## Task description
Counting the line with "if starts_with_sep b then b" as the last one, copy out the lines of the data exactly from the first onward.

## Source data
|---|

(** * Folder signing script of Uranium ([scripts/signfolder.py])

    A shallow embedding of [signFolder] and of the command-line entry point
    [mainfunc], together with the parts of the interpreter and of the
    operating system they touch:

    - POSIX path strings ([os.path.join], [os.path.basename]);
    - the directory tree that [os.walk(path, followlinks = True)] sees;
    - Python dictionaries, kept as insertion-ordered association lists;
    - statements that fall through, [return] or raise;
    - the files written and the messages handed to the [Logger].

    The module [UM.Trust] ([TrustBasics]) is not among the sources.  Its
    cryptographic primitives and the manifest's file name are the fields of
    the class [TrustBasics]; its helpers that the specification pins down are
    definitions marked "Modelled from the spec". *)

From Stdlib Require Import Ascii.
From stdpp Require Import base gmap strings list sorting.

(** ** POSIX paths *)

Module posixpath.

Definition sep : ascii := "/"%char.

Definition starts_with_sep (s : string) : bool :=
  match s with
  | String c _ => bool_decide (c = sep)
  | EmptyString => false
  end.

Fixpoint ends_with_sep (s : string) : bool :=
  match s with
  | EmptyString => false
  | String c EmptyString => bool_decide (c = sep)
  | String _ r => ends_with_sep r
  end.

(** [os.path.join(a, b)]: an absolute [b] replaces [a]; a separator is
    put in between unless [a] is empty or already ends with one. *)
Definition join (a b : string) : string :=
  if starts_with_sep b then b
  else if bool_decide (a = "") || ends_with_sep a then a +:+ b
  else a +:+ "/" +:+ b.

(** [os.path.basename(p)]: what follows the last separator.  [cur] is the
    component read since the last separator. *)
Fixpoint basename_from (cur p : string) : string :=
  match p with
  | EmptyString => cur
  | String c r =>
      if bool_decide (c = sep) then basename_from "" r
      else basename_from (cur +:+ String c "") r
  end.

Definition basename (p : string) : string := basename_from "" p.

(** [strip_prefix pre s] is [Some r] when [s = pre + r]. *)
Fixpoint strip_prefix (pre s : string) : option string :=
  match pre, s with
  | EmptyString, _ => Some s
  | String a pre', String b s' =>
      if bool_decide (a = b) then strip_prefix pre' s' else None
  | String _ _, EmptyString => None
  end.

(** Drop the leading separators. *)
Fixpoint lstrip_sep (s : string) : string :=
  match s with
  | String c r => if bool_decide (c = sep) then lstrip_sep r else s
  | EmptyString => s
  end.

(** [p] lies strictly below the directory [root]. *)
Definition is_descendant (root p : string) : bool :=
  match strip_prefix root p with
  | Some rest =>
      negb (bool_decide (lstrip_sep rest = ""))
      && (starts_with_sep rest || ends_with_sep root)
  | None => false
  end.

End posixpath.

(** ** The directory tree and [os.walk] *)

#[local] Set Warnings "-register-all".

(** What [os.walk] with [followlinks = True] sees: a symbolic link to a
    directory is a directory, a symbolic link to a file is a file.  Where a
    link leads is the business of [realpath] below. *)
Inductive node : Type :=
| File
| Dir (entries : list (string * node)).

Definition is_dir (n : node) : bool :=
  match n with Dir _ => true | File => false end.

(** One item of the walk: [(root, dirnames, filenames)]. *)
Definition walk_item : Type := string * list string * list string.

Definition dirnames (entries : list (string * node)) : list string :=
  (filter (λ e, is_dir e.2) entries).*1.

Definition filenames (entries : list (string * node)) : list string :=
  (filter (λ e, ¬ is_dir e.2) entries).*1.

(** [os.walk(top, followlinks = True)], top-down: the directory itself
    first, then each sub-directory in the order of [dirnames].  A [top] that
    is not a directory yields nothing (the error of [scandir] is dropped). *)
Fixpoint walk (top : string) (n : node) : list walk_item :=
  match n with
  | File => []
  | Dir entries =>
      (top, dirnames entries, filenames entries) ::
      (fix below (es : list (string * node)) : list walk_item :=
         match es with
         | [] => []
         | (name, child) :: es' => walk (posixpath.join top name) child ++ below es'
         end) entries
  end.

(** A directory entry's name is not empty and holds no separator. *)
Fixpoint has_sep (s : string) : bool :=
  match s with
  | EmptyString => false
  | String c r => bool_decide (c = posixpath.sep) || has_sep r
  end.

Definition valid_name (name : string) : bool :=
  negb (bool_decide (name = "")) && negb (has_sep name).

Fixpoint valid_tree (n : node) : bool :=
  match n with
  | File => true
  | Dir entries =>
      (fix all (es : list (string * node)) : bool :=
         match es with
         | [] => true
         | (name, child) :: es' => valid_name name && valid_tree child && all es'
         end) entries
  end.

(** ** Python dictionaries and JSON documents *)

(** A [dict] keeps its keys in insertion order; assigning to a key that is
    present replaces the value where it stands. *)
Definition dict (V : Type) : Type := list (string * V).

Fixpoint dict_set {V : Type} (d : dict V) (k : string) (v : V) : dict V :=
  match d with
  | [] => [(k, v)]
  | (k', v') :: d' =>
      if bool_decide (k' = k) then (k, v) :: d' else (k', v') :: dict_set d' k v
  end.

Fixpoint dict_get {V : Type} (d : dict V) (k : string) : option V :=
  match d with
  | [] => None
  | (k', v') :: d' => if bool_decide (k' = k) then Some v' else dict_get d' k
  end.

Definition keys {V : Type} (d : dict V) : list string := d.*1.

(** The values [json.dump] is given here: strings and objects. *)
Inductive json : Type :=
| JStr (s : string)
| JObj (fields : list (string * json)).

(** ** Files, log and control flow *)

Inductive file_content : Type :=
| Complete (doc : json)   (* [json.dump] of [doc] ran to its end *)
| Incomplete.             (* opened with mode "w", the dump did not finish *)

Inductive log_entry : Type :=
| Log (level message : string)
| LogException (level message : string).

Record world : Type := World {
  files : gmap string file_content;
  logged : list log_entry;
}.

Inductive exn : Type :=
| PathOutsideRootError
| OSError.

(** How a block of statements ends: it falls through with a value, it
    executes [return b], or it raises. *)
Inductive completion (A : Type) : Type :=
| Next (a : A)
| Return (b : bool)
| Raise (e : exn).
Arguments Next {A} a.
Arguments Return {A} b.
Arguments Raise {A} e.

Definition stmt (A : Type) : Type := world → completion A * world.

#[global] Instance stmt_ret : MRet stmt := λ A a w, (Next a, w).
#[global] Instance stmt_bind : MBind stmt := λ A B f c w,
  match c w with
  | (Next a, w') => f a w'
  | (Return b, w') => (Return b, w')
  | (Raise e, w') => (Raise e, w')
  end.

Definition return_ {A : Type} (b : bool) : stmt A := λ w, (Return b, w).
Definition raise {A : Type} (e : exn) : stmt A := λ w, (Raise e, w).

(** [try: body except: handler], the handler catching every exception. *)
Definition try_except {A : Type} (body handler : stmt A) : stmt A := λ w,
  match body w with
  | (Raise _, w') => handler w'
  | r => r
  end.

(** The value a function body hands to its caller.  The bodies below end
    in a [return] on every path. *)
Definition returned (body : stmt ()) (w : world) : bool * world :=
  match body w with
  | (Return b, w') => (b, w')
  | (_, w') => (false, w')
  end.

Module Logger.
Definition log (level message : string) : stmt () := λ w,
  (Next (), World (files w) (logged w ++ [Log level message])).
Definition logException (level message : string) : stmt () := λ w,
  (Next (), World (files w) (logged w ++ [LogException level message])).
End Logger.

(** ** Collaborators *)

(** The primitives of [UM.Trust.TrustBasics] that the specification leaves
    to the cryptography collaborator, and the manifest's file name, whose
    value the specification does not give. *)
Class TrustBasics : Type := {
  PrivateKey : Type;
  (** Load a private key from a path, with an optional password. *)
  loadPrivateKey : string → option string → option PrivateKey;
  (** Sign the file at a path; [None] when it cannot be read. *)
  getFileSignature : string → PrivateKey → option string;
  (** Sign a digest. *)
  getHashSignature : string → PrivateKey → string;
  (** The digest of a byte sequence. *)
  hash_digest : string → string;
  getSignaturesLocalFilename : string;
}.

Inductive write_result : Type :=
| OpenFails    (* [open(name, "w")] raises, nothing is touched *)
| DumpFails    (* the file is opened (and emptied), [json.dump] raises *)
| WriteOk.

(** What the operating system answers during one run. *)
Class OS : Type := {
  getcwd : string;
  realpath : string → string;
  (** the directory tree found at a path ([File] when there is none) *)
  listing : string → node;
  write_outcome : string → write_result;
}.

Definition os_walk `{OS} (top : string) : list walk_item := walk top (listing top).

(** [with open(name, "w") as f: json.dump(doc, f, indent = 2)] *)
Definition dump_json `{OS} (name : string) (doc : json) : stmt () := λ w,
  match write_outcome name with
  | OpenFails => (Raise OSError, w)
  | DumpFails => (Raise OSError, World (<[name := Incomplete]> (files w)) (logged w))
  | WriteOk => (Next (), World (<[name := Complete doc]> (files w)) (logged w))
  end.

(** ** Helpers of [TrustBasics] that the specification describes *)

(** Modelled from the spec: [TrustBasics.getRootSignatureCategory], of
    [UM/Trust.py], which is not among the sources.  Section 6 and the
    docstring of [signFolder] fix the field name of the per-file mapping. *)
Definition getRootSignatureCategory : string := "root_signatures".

|---|

## Reply
(** * Folder signing script of Uranium ([scripts/signfolder.py])

    A shallow embedding of [signFolder] and of the command-line entry point
    [mainfunc], together with the parts of the interpreter and of the
    operating system they touch:

    - POSIX path strings ([os.path.join], [os.path.basename]);
    - the directory tree that [os.walk(path, followlinks = True)] sees;
    - Python dictionaries, kept as insertion-ordered association lists;
    - statements that fall through, [return] or raise;
    - the files written and the messages handed to the [Logger].

    The module [UM.Trust] ([TrustBasics]) is not among the sources.  Its
    cryptographic primitives and the manifest's file name are the fields of
    the class [TrustBasics]; its helpers that the specification pins down are
    definitions marked "Modelled from the spec". *)

From Stdlib Require Import Ascii.
From stdpp Require Import base gmap strings list sorting.

(** ** POSIX paths *)

Module posixpath.

Definition sep : ascii := "/"%char.

Definition starts_with_sep (s : string) : bool :=
  match s with
  | String c _ => bool_decide (c = sep)
  | EmptyString => false
  end.

Fixpoint ends_with_sep (s : string) : bool :=
  match s with
  | EmptyString => false
  | String c EmptyString => bool_decide (c = sep)
  | String _ r => ends_with_sep r
  end.

(** [os.path.join(a, b)]: an absolute [b] replaces [a]; a separator is
    put in between unless [a] is empty or already ends with one. *)
Definition join (a b : string) : string :=
  if starts_with_sep b then b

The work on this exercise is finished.